TASK DIRECTIONS: Your answer should hold every line of the records below that contains the string "Example".

——

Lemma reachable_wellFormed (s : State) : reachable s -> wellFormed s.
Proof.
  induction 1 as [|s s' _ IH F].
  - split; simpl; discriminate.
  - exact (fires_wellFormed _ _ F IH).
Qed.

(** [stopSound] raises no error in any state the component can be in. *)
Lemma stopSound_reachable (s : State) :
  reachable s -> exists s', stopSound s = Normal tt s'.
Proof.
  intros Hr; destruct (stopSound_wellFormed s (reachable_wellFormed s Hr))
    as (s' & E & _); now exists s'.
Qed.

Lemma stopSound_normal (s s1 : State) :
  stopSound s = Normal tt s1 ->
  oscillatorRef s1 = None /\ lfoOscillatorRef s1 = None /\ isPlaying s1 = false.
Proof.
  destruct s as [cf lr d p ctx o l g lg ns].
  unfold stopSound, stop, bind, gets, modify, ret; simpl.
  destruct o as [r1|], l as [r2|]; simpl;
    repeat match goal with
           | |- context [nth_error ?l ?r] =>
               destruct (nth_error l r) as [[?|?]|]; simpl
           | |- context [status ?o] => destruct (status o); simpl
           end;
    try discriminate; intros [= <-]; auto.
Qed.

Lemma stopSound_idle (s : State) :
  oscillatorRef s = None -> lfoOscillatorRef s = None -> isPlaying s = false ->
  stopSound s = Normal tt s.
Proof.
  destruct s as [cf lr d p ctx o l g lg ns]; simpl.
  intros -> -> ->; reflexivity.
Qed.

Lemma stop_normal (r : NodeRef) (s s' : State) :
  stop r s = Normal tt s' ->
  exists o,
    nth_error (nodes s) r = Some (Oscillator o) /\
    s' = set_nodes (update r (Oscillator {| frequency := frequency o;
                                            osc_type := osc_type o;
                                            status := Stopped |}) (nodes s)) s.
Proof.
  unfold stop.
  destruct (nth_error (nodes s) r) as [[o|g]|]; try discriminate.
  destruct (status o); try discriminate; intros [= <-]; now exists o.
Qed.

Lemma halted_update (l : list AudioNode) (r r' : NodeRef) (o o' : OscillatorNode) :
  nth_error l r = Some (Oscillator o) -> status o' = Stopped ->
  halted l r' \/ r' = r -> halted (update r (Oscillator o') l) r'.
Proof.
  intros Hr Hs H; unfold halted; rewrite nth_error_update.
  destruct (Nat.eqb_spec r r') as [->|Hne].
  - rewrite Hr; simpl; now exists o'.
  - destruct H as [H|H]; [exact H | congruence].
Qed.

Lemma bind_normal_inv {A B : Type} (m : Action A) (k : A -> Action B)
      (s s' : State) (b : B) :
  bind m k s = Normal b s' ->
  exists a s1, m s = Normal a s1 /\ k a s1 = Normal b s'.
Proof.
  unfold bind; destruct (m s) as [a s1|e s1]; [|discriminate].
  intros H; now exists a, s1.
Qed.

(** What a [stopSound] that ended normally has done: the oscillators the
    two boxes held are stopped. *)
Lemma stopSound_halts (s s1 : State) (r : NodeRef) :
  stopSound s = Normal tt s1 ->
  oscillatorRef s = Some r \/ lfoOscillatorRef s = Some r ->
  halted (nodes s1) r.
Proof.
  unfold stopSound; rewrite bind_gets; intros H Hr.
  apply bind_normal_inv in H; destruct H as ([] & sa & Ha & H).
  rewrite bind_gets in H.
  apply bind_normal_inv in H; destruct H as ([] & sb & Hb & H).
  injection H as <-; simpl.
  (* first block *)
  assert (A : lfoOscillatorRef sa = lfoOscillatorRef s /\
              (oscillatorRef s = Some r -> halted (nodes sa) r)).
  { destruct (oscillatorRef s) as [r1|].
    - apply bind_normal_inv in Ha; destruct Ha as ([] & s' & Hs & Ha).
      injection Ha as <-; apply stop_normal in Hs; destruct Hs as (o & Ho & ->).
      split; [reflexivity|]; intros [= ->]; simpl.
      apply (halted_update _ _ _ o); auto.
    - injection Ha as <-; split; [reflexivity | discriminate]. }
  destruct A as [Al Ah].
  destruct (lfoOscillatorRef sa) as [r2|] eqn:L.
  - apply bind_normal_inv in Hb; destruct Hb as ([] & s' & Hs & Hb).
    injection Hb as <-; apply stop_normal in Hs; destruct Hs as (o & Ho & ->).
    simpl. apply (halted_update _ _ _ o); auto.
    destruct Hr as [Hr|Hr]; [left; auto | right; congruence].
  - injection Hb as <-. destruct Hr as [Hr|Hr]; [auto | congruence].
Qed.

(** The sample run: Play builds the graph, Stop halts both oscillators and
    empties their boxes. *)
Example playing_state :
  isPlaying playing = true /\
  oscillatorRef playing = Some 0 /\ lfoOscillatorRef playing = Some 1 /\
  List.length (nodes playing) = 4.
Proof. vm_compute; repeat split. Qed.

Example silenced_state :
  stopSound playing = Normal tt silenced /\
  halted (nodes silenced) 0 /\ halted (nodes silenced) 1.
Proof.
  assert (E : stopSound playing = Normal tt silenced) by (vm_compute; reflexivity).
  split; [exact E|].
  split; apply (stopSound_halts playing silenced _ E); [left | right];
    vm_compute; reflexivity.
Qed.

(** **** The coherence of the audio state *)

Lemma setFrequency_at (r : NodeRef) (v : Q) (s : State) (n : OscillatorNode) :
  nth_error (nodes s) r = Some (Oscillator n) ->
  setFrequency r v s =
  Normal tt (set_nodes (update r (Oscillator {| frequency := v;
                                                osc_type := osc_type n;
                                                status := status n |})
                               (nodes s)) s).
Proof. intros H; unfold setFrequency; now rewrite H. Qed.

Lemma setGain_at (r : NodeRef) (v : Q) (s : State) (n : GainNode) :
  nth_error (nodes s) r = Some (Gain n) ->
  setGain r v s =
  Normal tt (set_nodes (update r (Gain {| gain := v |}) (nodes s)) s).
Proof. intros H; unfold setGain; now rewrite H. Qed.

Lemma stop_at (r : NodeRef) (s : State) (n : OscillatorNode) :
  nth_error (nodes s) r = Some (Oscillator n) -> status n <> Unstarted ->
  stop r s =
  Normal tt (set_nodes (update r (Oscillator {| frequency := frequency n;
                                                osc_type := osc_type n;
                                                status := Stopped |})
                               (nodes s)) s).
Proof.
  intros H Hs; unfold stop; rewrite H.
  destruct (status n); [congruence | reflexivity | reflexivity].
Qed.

——

WRITTEN ANSWER:
Example playing_state :
Example silenced_state :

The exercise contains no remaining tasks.